Raport analizuje odpowiedzi klimatu na większy niż przewidywano wcześniej zakres emisji gazów cieplarnianych i zanieczyszczeń oraz zmian użytkowania gruntów. Rozpatruje zestaw pięciu nowych, przykładowych scenariuszy emisji i projekcji zmian w systemie klimatycznym. Wyniki dla XXI wieku przedstawiono dla bliskiej przyszłości (2021–2040), średnioterminowej przyszłości (2041–2060) i dalekiej przyszłości (2081–2100) względem okresu 1850–1900. Zanim jednak raport przedstawia prognozy, zdaje sprawę z najnowszego stanu wiedzy na temat zmian klimatu. Stwierdza m.in., że:
- Zaobserwowany wzrost stężenia dobrze wymieszanych gazów cieplarnianych od około 1750 roku jest bezdyskusyjnie spowodowany działaniami człowieka. Po roku 2011 stężenia te rosły dalej, osiągając w 2019 roku średnio rocznie 410 ppm [cząsteczek na milion cząsteczek powietrza, ang. ‘particles per million’] dla dwutlenku węgla (CO2), 1866 ppb [cząsteczek na miliard cząsteczek powietrza, ang. ‘particles per billion’] dla metanu (CH4) oraz 332 ppb dla podtlenku azotu (N2O).
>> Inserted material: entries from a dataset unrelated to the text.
Lemma filled_insert_empty (l : list Z) i p :
  l !! i = Some 0 -> p <> 0 -> filled (<[i := p]> l) ≡ₚ p :: filled l.
Proof.
  intros Hi Hp. unfold filled. pose proof (lookup_lt_Some _ _ _ Hi) as Hlt.
  rewrite (insert_take_drop _ _ _ Hlt). rewrite <- (take_drop_middle l i 0 Hi) at 3.
  rewrite !filter_app, !filter_cons. rewrite decide_True, decide_False by (by auto).
  by rewrite <- Permutation_middle.
Qed.

Lemma filled_clear (l : list Z) i p :
  l !! i = Some p -> p <> 0 -> filled l ≡ₚ p :: filled (<[i := 0]> l).
Proof.
  intros Hi Hp. assert (Hlt := lookup_lt_Some _ _ _ Hi).
  rewrite <- filled_insert_empty with (i := i); [| by apply list_lookup_insert_eq | done].
  rewrite list_insert_insert, decide_True by done. by rewrite list_insert_id.
Qed.

Lemma filled_elem (l : list Z) p : p ∈ filled l <-> p <> 0 /\ exists i, l !! i = Some p.
Proof. unfold filled. rewrite list_elem_of_filter, list_elem_of_lookup. done. Qed.

Lemma filled_inj (l : list Z) i j p :
  NoDup (filled l) -> p <> 0 -> l !! i = Some p -> l !! j = Some p -> i = j.
Proof.
  intros Hnd Hp Hi Hj. destruct (decide (i = j)) as [| Hne]; [done | exfalso].
  rewrite (filled_clear l i p Hi Hp) in Hnd. apply NoDup_cons in Hnd as [Hnd _].
  apply Hnd, filled_elem. split; [done |]. exists j. by rewrite list_lookup_insert_ne.
Qed.

Lemma filled_full (l : list Z) :
  length (filled l) = length l -> forall i p, l !! i = Some p -> p <> 0.
Proof.
  intros Hlen i p Hi ->. assert (H := filled_insert_empty l i 1 Hi ltac:(done)).
  apply Permutation_length in H. pose proof (length_filter (fun x => x <> 0) (<[i := 1]> l)) as Hle.
  rewrite length_insert in Hle. unfold filled in *. simpl in H. lia.
Qed.

Lemma filled_room (l : list Z) :
  (length (filled l) < length l)%nat -> exists i, l !! i = Some 0.
Proof.
  unfold filled. induction l as [| x l IH]; simpl; [lia |].
  rewrite filter_cons. case_decide as Hx; simpl.
  - intros [i Hi]%Nat.succ_lt_mono%IH. by exists (S i).
  - intros _. exists 0%nat. simpl. f_equal. lia.
Qed.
- Wzrost globalnej temperatury powierzchni spowodowany przez człowieka od okresu 1850–190 do okresu 2010–201911 mieści się prawdopodobnie w zakresie od 0,8°C do 1,3°C, a najbardziej prawdopodobną wartością jest 1,07°C.
- Zmiana klimatu przyczynia się do tego, że od lat 50. XX w. wzrosła możliwość wystąpienia złożonych ekstremalnych zjawisk pogodowych.
- Każda z ostatnich czterech dekad była kolejno coraz cieplejsza niż którakolwiek z wcześniejszych, począwszy od 1850 roku.
- Ekstremalne upały stały się bardziej intensywne od lat 50-tych, zajście części z tych zjawisk bez wpływu człowieka na system klimatyczny byłoby skrajnie nieprawdopodobne. Wzrosła także liczba innych gwałtownych zjawisk pogodowych, jak ulewne deszcze. Do obserwowanych od połowy XX w. zmian w opadach prawdopodobnie przyczyniły się działania człowieka, a skrajnie prawdopodobnie wpłynęły one na obserwowane zmiany zasolenia przypowierzchniowych wód oceanów. Zmiana klimatu spowodowana działalnością człowieka przyczyniła się do nasilenia susz rolniczych i środowiskowych.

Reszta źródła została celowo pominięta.